There’s a heavy, musky sense of sexual threat throughout. Amy Pond looks both excited and frightened, and would clearly bolt if she were a horse. Martin Freeman wears a mask of acceptance that he’s to be overshadowed both professionally and sexually. It’s a mask that questions how appalling Butler would have to be to lose the admiration of the crowd or the girl, that says even a sudden shift into a spasmodically delivered murder confession might not be quite enough.

Then somewhere, somehow, a complex helmet that boosts the wearer’s psychic abilities must have been handed to the young William Burroughs, because it transpires that the little Jack Russell from the film
The Artist
is to make an appearance, re-enacting Butler’s surfing anecdote to thunderous applause.

We have to weave our own dramas around shows like this simply because to take them as they are meant would be too harrowing. This is the kind of imagination that our dead culture has forced on us. Like a kung fu monk, held by his enemies at the bottom of an old well, we use the power of our minds to create a paradise of rolling hills, peopled by imaginary families, having imaginary kung fu themed adventures in our starless prison.

So, we’re in a cultural desert. The great TV and cinema and public intellectuals that I grew up with have been blasted into sand. What qualities there are in our culture now are just the mirages we project on to great piles of nothing. But what’s culture, anyway? Culture is simply a machine designed to get you to think within certain fixed parameters. Culture isn’t your buddy. Your culture is a series of products designed to advance the status or wealth of a stranger, and anyone who it hasn’t caused to completely give in to despair by their late twenties is just shallow.

Everything produced in culture nowadays has a minimal impact because of the increasing speed of information. Let’s say you can write a TV drama and succeed in producing something interesting in the face of all the practical problems and restrictions. I don’t think you can, but let’s imagine that you do. Fewer people than ever before will watch it, and when they do they’ll be texting, tweeting, watching a five-second mpeg of someone masturbating onto a photograph of Vanessa Hudgens. It has taken me about an hour to write this paragraph because that sentence made me go and look at nude photos of Vanessa Hudgens. Modern life is really only about learning the bare minimum you need to know about a subject to have an argument. You can write a bestselling book but half the people who buy it won’t read it and the ones that do won’t finish it. A lot of your prospective audience is now on prescription medication. With an increasing demand for never-ending content, we all plagiarise and parody ourselves.

So give it up. Stop trying to do something for posterity, because posterity doesn’t exist anymore. Stop living for tomorrow, because there’s really no guarantee of that, either. Yes, you live in the discarded carapace of a dead civilisation, but you can turn it into the beautiful life of an apocalypse survivor. Enough good books and films have been made that you can watch or read something mind-blowing every day until you die.
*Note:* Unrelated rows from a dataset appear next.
(** ** What operations give when they are done *)

Lemma create_cursor_ok F K E cur w c fields p w' : minv F K E cur w -> is_conn (w_heap w) c -> create_cursor c fields w = (p, w') ->
  minv F K E cur w' /\ same_waits w w' /\ forall q u, w_heap w !! q = Some u -> w_heap w' !! q = Some u.
Proof.
  intros Hm Hc E1.
  destruct (minv_new F K E cur w (UCursor (mk_cur false fields None None true (Some c) no_anchor)) p w') as (Hm' & Hp & ->); [exact Hm|done| |exact E1|].
  - cbn. split; [done|]. split; [done|]. split; [by intros q [= <-]|done].
  - split; [done|]. split; [done|]. intros q u Hu. cbn. rewrite lookup_insert_ne; [done|congruence].
Qed.
Lemma more_sets_ok F K E cur c l : forall w, minv F K E cur w -> is_conn (w_heap w) c ->
  minv F K E cur (more_sets c l w).2 /\ same_waits w (more_sets c l w).2.
Proof.
  induction l as [|[n r] l IH]; intros w Hm Hc; [done|]. cbn [more_sets]. destruct (n =? 0); [|done].
  assert (Hn : exists rs stop w1, next_set c r w = (rs, stop, w1) /\ minv F K E cur w1 /\ same_waits w w1 /\ is_conn (w_heap w1) c).
  { unfold next_set. destruct (rs_res r) as [fields|].
    - destruct (create_cursor c fields w) as [p w1] eqn:E1. destruct (create_cursor_ok _ _ _ _ _ _ _ _ _ Hm Hc E1) as (Hm1 & Hs & Hk).
      exists [RObject p], false, w1. do 3 (split; [done|]). destruct Hc as [d Hd]. exists d. by apply Hk.
    - destruct (rs_cols r =? 0); by eexists _, _, w. }
  destruct Hn as (rs & stop & w1 & -> & Hm1 & Hs & Hc1). destruct stop; [done|]. destruct (IH w1 Hm1 Hc1) as [Hm2 Hs2].
  destruct (more_sets c l w1) as [rs' w2]. cbn in *. split; [done|]. by eapply same_waits_trans.
Qed.
Lemma real_query_result_ok F K E cur w a c : minv F K E cur w -> is_conn (w_heap w) c ->
  returns (real_query_result a c w) (fun '(_, w') => minv F K E cur w' /\ same_waits w w').
Proof.
  intros Hm Hc. unfold real_query_result. destruct (rs_res (a_set a)) as [fields|].
  - destruct (create_cursor c fields w) as [p w1] eqn:E1. destruct (create_cursor_ok _ _ _ _ _ _ _ _ _ Hm Hc E1) as (Hm1 & Hs & Hk).
    assert (Hc1 : is_conn (w_heap w1) c) by (destruct Hc as [d Hd]; exists d; by apply Hk). destruct (more_sets_ok F K E cur c (a_more a) w1 Hm1 Hc1) as [Hm2 Hs2].
    destruct (more_sets c (a_more a) w1) as [rs w2]. cbn in *. split; [done|]. by eapply same_waits_trans.
  - destruct (rs_cols (a_set a) =? 0); [|by cbn]. pose proof (more_sets_ok F K E cur c (a_more a) w Hm Hc) as [Hm2 Hs2].
    destruct (more_sets c (a_more a) w) as [rs w2]. by cbn in *.
Qed.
You can thrive like a jihadi in the desert of our culture. Show me the most intellectual nihilist and I’ll show you someone who’s simply ignoring a lot of really good reggae.

If you’re truly wise you’ll see ahead of you days of war and nights of love. Yes, you’re stalked by corporations, but they’re just monsters. Monsters are things you learn how to kill – they have weaknesses and obey the rules of stories. And, as you fight, put aside your differences. However much your comrade annoys you, rest assured that these beasts are going to have the same serial number for your world-view in their camps. Make a break from a world of hate crimes without returning to one where we let people die through sheer fucking indifference.
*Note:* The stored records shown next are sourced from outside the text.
(** *** What makes an object *)

(** The object that was made is kept for the event. *)
Lemma connect_alike L args a a' w rs v w1 : at_last a -> real_connect_start L args a w = Ret (AReturn rs, v) -> real_connect_start L args a' w = Ret (AYield, w1) -> resumes_alike a L rs w w1.
Proof.
  intros (E0 & Es & _) H1 H2 b bag Hb Eb wn st ev c0 How x w2 H3. unfold real_connect_start in H1, H2. destruct (sourcename ← _; _) as [[[[[n u] pw] h] pt]| |]; try done.
  destruct (new_object _ w) as [p w0] eqn:Ew. injection Ew as Ep Ew. rewrite Es in H1. change (c_true 0) with false in H1. cbv iota zeta in H1, H2.
  destruct (c_true (a_status a')) eqn:Es'; [|by destruct (a_ret a' =? 0)]. cbn [ref reg_ref] in H2.
  destruct (wait_start_bag _ _ _ _ _ _ _ _ w _ _ _ b bag H2) as (-> & Hun); [by rewrite <- Ew|done|done|]; destruct (undisturbed_later _ _ _ Hun How) as [_ U2 U3 _]. unfold call_back, real_connect_cont in H3. cbn [rewait bg_data bg_L bg_ctx bg_callback] in H3.
  apply bind_ret in H3 as (? & _ & H3). rewrite Es in H3. change (c_true 0) with false in H3. cbv iota zeta in H3.
  assert (E1 : w_resumed wn = w_resumed w) by (rewrite U2, <- Ew; done). destruct (a_ret a =? 0).
  - injection H1 as <- _. unfold extra_object in H3. cbn [rewait bg_extra] in H3. rewrite (U3 _ (RvObject p)) in H3 by (cbn; apply lookup_insert_eq). cbn [mbind outcome_bind] in H3.
    apply resume_with_log in H3 as [Hx Hr]. split; [done|]. by rewrite Hr, E1.
  - injection H1 as <- _. apply resume_with_log in H3 as [Hx Hr]. split; [done|]. by rewrite Hr, E1.
Qed.
Lemma prepare_result_resumed a p w w' : stmt_prepare_result a p w = Ret w' -> w_resumed w' = w_resumed w /\ w_reg w' = w_reg w.
Proof. intros (s & _ & (? & _ & E)%bind_ret)%bind_ret. by injection E as <-. Qed.
Lemma prepare_alike L p statement a a' w rs v w1 : at_last a -> prepare_now L p statement a w = Ret (AReturn rs, v) -> prepare_now L p statement a' w = Ret (AYield, w1) -> resumes_alike a L rs w w1.
Proof.
  intros (E0 & Es & _) H1 H2 b bag Hb Eb wn st ev c0 How x w2 H3. unfold prepare_now in H1, H2. apply bind_ret in H1 as ([] & _ & H1), H2 as ([] & _ & H2). cbn [ref reg_ref] in H1, H2.
  destruct (new_object _ _) as [q w0] eqn:Ew. injection Ew as Ep Ew. rewrite Es in H1. change (c_true 0) with false in H1. cbv iota zeta in H1, H2.
  destruct (c_true (a_status a')) eqn:Es'.
  2:{ destruct (a_ret a' =? 0); [|done]. apply bind_ret in H2 as (? & _ & H2). done. }
  destruct (wait_start_bag _ _ _ _ _ _ _ _ w _ _ _ b bag H2) as (-> & Hun); [by rewrite <- Ew|done|done|]; destruct (undisturbed_later _ _ _ Hun How) as [_ U2 U3 _]. unfold call_back, stmt_prepare_cont in H3. cbn [rewait bg_data bg_L bg_ctx bg_callback] in H3.
  apply bind_ret in H3 as (s & _ & H3). apply bind_ret in H3 as ([] & _ & H3). rewrite E0 in H3. change (c_true 0) with false in H3. cbv iota zeta in H3.
  apply bind_ret in H3 as ([] & _ & H3). rewrite Es in H3. change (c_true 0) with false in H3. cbv iota zeta in H3.
  assert (E1 : w_resumed wn = w_resumed w) by (rewrite U2, <- Ew; done). destruct (a_ret a =? 0).
  - apply bind_ret in H1 as (v1 & _ & H1). injection H1 as <- _. apply bind_ret in H3 as (w3 & [F1 F2]%prepare_result_resumed & H3).
    unfold extra_object in H3. cbn [rewait bg_extra] in H3. rewrite F2, (U3 _ (RvObject q)) in H3 by (cbn; apply lookup_insert_eq). cbn [mbind outcome_bind] in H3.
    apply resume_with_log in H3 as [Hx Hr]. split; [done|]. by rewrite Hr, F1, E1.
  - injection H1 as <- _. apply resume_with_log in H3 as [Hx Hr]. split; [done|]. by rewrite Hr, E1.
Qed.

(** *** Cursors *)

Lemma free_result_done L p mem w waits w' : free_result_start L p 0 mem w = Ret (waits, w') -> waits = false /\ w_resumed w' = w_resumed w.
Proof.
  unfold free_result_start, unref. intros (u & _ & E)%bind_ret. apply bind_ret in E as ([] & _ & E). apply bind_ret in E as (w1 & (? & _ & E1)%bind_ret & E).
  apply bind_ret in E as (w2 & (? & _ & E2)%bind_ret & E). injection E1 as <-. injection E2 as <-. change (c_true 0) with false in E. cbv iota zeta in E. by injection E as <- <-.
Qed.
Lemma row_result_same L L' a p w v u u' rs rs' w' v' : a_free a = 0 -> w_heap w !! p = Some (UCursor u) -> w_heap v !! p = Some (UCursor u') -> cur_fields u' = cur_fields u ->
  fetch_row_result L a p w = Ret (rs, w') -> fetch_row_result L' a p v = Ret (rs', v') -> is_Some rs' /\ rs = rs' /\ w_resumed v' = w_resumed v.
Proof.
  intros Ef Hu Hu' Esh H1 H2. unfold fetch_row_result in *. destruct (a_row a) as [cells|].
  - unfold cursor_at in *. rewrite Hu in H1. rewrite Hu' in H2. cbn [mbind outcome_bind] in H1, H2.
    destruct (colnames u), (colnames u'); cbn in H1, H2; injection H1 as <- <-; injection H2 as <- <-; (split; [by eexists|]); rewrite ?Esh; done.
  - rewrite Ef in *. apply bind_ret in H1 as ([x1 ?] & [E1 _]%free_result_done & H1), H2 as ([x2 ?] & [E2 E3]%free_result_done & H2). subst. injection H1 as <- <-. injection H2 as <- <-.
    split; [by eexists|]. done.
Qed.
Lemma row_alike L p a a' w rs v w1 : at_last a -> c_true (a_status a') = true -> fetch_row_start L p a w = Ret (AReturn rs, v) -> fetch_row_start L p a' w = Ret (AYield, w1) -> resumes_alike a L rs w w1.
Proof.
  intros (E0 & Es & Ef) Es' H1 H2 b bag Hb Eb wn st ev c0 How x w2 H3. unfold fetch_row_start, with_object, getcursor, object_at in H1, H2.
  destruct (w_heap w !! p) as [[|u|]|] eqn:Hp; try done. cbn [mbind outcome_bind] in H1, H2. destruct (cur_closed u); [done|]. apply bind_ret in H1 as ([] & _ & H1), H2 as ([] & _ & H2). rewrite Es in H1. rewrite Es' in H2. change (c_true 0) with false in H1. cbv iota zeta in H1, H2.
  destruct (cur_ctx u) as [c|].
  2:{ apply bind_ret in H2 as (w3 & [F1 _]%REF_CO_frame & H2). injection H2 as <-. cbn in Eb. rewrite F1 in Eb. cbn in Eb. rewrite Eb, lookup_insert_eq in Hb. done. }
  destruct (wait_start_bag _ _ _ _ _ _ _ _ w _ _ _ b bag H2 eq_refl Hb Eb) as (-> & Hun); destruct (undisturbed_later _ _ _ Hun How) as [_ U2 _ U4]. unfold call_back, fetch_row_cont in H3. cbn [rewait bg_data bg_L bg_ctx bg_callback] in H3.
  destruct (U4 p u Hp) as (u' & Hp' & Esh). unfold cursor_at in H3 at 1. rewrite Hp' in H3. cbn [mbind outcome_bind] in H3. do 2 apply bind_ret in H3 as ([] & _ & H3). rewrite Es in H3.
  change (c_true 0) with false in H3. cbv iota zeta in H3. apply bind_ret in H3 as ([] & _ & H3). apply bind_ret in H1 as ([r1 w3] & F1 & H1), H3 as ([r2 w4] & F2 & H3).
  destruct (row_result_same _ _ a p (send (McRow p) w) _ u u' _ _ _ _ Ef Hp Hp' Esh F1 F2) as ([r Hr] & -> & Er). subst r2. injection H1 as -> ->. apply resume_with_log in H3 as [Hx Hl].
  split; [done|]. by rewrite Hl, Er, U2.
Qed.
Lemma free_result_wait L p status mem w waits w' b bag : free_result_start L p status mem w = Ret (waits, w') -> waits = true -> w_bags w !! b = None ->
  w_resumed w' = w_resumed w /\ (w_bags w' = <[b := bag]> (w_bags w) -> exists c, bag = mk_bag L (DObject p) status (event_for status) c None CbFree).
Proof.
  unfold free_result_start, unref. intros (u & _ & E)%bind_ret Hw Hb. apply bind_ret in E as ([] & _ & E). apply bind_ret in E as (w1 & (? & _ & E1)%bind_ret & E).
  apply bind_ret in E as (w2 & (? & _ & E2)%bind_ret & E). injection E1 as <-. injection E2 as <-. destruct (c_true status); [|injection E as <- _; done].
  apply bind_ret in E as (w1 & E & E1). injection E1 as _ E1. subst w1. destruct (cur_ctx u) as [c|].
  - apply wait_frame in E as (_ & F2 & _ & F4). split; [by rewrite F2|]. intros Eb. exists c. destruct F4 as [F4|F4]; rewrite F4 in Eb; cbn [w_bags set_reg set_heap send put] in Eb.
    + rewrite Eb, lookup_insert_eq in Hb. done.
    + assert (Hf : w_bags w !! fresh (dom (w_bags w)) = None) by (apply not_elem_of_dom, is_fresh). exact (proj2 (insert_fresh_inj _ _ _ _ _ Hb Hf (eq_sym Eb))).
  - injection E as <-. split; [done|]. cbn. intros Eb. rewrite Eb, lookup_insert_eq in Hb. done.
Qed.
Lemma cursor_close_alike L p a a' w rs v w1 : at_last a -> cur_end L p a w = Ret (AReturn rs, v) -> cur_end L p a' w = Ret (AYield, w1) -> resumes_alike a L rs w w1.
Proof.
  intros (E0 & Es & Ef) H1 H2 b bag Hb Eb wn st ev c0 How x w2 H3. unfold cur_end in H1, H2. rewrite Ef in H1. apply bind_ret in H1 as ([x1 v1] & [-> _]%free_result_done & H1). injection H1 as <- _.
  apply bind_ret in H2 as ([x2 w3] & F & H2). destruct x2; [|done]. apply bind_ret in H2 as (w4 & [F1 [_ F2 _ _]]%REF_CO_frame & H2). injection H2 as ->.
  destruct (free_result_wait _ _ _ _ _ _ _ b bag F eq_refl Hb) as [F3 F4]. destruct F4 as [c ->]; [by rewrite <- F1|]. unfold call_back, free_result_cont in H3. cbn [rewait bg_data bg_L bg_ctx bg_callback] in H3.
  apply bind_ret in H3 as (u & _ & H3). do 2 apply bind_ret in H3 as ([] & _ & H3). rewrite Es in H3. change (c_true 0) with false in H3. cbv iota zeta in H3.
  apply resume_with_log in H3 as [Hx Hr]. split; [done|]. cbn in Hr. by rewrite Hr, (ow_resumed _ _ How), F2, F3.
Qed.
And the key to happiness? I don’t know. Meet someone beautiful who’s aroused by failure? Really, it’s to escape your own ego, not just on a personal but on a political level. We live in a society of elitism and exceptionalism, and it has seeped into all of us. Bombing civilians is an attempt to export democracy. Civilians fighting back are terrorists. What’s OK for us is not OK for you. Pussy Riot are the victims of tyranny, but not the people we jail for throwing a custard pie at Rupert Murdoch or swimming in front of the Boat Race? They were actually doing something selfless, however foolish, and we can’t have that. The self has to be before you at every turn, every sentence that’s spoken weighed up for its impact on your status, every person you meet reduced from incredible possibility to a very poor mirror.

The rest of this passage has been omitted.